***** Records provided
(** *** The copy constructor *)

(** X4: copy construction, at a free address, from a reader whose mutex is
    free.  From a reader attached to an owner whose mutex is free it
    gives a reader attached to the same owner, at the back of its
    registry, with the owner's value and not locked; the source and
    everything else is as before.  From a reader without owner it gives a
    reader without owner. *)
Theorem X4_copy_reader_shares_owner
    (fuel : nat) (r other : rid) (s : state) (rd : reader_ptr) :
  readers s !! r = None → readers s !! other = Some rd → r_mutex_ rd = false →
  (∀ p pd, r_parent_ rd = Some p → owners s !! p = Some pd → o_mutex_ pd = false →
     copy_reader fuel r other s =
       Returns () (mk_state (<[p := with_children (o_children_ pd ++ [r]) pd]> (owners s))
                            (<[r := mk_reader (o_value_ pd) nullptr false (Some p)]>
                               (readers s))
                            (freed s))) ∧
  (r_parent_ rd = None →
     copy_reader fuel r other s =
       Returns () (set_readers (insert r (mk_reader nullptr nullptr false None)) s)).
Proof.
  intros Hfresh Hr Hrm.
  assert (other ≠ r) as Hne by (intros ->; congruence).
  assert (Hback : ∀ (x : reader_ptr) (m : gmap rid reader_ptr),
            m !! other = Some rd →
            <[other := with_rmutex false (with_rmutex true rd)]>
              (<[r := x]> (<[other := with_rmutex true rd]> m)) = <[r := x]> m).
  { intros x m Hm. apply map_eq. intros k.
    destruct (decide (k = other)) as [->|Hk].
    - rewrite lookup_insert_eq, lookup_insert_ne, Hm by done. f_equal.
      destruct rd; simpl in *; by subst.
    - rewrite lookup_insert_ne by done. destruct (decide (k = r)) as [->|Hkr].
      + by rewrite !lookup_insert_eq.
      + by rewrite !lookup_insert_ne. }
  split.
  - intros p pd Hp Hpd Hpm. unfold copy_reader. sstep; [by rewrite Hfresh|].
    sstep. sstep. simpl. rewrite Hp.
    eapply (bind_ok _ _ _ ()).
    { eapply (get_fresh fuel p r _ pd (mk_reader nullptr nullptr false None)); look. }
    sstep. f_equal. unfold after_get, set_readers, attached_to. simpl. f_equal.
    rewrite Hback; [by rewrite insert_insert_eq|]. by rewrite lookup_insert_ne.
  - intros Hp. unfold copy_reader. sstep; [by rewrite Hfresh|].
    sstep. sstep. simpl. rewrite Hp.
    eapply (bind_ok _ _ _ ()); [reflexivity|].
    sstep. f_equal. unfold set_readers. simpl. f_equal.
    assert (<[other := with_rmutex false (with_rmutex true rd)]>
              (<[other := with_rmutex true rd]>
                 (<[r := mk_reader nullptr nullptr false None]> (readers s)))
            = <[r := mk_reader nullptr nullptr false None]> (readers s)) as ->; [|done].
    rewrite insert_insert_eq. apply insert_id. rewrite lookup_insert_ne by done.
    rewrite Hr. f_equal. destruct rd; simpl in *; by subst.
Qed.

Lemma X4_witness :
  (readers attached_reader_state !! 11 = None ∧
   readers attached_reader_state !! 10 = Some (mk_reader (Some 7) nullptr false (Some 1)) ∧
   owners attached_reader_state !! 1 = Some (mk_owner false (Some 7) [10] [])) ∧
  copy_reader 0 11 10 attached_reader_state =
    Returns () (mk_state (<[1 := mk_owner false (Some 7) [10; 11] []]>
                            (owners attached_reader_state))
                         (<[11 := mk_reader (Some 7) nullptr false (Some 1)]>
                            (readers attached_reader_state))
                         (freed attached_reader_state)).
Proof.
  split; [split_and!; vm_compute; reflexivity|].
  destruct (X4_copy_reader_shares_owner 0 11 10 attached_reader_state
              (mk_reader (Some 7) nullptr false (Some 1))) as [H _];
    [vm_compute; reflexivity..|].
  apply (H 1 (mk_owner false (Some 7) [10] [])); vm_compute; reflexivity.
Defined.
**********
***** Records provided
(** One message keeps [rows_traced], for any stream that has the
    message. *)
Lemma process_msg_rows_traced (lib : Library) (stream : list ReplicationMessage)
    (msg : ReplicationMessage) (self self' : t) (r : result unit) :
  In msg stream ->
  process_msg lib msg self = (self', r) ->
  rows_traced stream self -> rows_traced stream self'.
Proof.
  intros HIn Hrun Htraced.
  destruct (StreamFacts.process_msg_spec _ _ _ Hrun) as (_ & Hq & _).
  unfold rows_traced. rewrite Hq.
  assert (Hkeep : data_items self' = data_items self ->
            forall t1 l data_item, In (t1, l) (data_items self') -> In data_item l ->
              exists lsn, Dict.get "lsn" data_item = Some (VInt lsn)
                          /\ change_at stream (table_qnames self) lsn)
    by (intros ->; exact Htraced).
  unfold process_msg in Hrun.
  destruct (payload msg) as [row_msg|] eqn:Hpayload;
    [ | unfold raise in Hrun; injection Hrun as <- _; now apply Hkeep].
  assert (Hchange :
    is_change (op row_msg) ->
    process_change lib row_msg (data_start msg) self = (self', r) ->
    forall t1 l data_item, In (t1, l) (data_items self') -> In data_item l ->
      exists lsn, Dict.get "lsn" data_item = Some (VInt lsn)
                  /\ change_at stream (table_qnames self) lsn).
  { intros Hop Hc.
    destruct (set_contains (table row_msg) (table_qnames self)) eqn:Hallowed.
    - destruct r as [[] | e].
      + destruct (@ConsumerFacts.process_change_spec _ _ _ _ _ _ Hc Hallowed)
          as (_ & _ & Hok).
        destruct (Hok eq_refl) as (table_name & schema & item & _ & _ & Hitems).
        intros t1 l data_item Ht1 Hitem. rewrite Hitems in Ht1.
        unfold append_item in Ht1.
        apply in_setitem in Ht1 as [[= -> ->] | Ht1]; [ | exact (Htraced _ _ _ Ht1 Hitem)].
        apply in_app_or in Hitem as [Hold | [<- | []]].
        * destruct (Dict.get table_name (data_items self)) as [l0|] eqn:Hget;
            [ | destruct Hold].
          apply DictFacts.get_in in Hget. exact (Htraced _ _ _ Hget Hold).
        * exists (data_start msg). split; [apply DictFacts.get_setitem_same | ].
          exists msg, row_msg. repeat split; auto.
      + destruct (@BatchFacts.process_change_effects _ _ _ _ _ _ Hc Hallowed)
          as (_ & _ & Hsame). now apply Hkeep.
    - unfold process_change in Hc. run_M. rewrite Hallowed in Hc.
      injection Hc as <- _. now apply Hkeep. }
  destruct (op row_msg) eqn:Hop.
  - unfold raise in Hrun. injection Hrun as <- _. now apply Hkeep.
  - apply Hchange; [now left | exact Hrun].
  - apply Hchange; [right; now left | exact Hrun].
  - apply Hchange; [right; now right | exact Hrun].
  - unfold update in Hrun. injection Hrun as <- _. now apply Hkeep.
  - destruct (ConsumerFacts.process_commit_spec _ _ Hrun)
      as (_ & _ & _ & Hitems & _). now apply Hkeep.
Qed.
**********
***** Records provided
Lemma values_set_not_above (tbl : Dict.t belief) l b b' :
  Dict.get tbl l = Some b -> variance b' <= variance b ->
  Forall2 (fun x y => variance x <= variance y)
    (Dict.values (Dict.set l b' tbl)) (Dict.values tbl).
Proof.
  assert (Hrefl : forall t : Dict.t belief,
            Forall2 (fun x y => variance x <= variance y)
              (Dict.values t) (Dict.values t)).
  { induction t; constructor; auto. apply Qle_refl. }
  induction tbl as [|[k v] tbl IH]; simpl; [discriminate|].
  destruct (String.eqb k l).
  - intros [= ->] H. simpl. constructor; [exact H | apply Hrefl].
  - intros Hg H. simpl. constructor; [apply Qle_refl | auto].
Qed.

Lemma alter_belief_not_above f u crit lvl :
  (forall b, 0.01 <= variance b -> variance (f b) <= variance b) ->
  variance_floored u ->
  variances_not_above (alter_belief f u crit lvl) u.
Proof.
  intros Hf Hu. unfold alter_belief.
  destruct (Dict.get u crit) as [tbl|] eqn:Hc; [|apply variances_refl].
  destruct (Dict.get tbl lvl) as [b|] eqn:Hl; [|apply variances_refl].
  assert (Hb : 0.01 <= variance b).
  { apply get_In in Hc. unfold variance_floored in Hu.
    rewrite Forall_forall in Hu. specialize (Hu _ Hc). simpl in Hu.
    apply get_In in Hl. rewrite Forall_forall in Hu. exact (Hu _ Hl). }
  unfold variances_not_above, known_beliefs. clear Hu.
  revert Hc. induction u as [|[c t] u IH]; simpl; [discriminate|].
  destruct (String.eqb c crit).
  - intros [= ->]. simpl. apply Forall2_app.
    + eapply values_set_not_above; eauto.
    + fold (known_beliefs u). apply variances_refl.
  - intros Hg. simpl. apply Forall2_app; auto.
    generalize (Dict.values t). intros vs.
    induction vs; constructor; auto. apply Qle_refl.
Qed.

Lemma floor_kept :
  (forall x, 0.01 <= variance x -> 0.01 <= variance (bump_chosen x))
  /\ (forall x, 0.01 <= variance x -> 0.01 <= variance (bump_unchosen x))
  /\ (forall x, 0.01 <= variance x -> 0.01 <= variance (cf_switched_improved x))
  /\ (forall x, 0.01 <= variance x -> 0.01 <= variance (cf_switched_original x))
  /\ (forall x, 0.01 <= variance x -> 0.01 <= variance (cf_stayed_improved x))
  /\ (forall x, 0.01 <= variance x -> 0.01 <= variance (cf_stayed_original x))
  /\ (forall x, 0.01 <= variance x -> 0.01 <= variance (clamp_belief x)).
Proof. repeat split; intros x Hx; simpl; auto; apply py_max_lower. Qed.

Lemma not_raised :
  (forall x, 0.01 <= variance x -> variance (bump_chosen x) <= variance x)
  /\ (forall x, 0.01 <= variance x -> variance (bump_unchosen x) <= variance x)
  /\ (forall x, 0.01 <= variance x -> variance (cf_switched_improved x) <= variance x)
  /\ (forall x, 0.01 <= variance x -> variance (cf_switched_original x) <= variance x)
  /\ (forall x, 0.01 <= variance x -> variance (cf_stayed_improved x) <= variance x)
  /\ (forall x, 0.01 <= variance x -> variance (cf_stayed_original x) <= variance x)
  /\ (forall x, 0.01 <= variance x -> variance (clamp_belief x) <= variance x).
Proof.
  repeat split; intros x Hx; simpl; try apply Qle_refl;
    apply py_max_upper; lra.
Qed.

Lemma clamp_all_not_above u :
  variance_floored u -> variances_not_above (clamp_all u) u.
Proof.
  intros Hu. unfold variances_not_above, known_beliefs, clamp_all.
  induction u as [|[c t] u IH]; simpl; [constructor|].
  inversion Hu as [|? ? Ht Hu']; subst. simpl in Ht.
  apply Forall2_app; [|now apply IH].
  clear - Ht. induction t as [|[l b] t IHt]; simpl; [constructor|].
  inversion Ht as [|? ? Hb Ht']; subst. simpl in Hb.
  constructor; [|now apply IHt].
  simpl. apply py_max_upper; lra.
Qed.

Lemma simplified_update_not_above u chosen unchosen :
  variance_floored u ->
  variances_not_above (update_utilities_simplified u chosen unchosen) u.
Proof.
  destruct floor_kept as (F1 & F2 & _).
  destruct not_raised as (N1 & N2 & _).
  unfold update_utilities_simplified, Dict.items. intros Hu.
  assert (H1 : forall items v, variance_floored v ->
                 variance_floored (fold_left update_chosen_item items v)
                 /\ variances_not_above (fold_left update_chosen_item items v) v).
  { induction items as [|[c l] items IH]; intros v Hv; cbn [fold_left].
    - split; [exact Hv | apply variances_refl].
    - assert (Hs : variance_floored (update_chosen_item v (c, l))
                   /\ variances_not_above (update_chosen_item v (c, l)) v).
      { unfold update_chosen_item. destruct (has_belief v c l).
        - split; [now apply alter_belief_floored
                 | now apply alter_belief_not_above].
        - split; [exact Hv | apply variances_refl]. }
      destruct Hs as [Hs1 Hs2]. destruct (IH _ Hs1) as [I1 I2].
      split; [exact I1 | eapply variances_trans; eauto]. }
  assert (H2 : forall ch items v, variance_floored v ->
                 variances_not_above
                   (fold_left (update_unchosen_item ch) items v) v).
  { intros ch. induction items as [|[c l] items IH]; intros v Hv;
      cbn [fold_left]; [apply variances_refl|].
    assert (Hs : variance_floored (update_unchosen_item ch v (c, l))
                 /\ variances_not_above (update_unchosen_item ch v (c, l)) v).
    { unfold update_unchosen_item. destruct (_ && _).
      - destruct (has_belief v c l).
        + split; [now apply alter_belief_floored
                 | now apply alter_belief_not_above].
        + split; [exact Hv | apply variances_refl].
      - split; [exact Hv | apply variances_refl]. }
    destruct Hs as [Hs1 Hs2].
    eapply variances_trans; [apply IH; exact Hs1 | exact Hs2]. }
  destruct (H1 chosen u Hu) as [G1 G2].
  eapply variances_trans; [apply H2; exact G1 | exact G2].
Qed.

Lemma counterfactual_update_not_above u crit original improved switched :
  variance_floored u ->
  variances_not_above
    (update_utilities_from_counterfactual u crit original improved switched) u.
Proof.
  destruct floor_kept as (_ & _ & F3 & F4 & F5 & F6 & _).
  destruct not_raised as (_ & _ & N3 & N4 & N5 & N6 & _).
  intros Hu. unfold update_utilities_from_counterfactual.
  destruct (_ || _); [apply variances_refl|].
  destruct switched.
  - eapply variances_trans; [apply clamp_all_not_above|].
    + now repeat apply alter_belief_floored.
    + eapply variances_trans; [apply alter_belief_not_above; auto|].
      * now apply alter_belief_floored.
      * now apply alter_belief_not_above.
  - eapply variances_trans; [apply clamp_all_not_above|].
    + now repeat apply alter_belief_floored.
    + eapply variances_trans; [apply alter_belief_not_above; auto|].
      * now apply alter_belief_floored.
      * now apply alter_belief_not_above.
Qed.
**********
Note each line above that contains "discriminate" and copy it out.

  induction tbl as [|[k v] tbl IH]; simpl; [discriminate|].
  revert Hc. induction u as [|[c t] u IH]; simpl; [discriminate|].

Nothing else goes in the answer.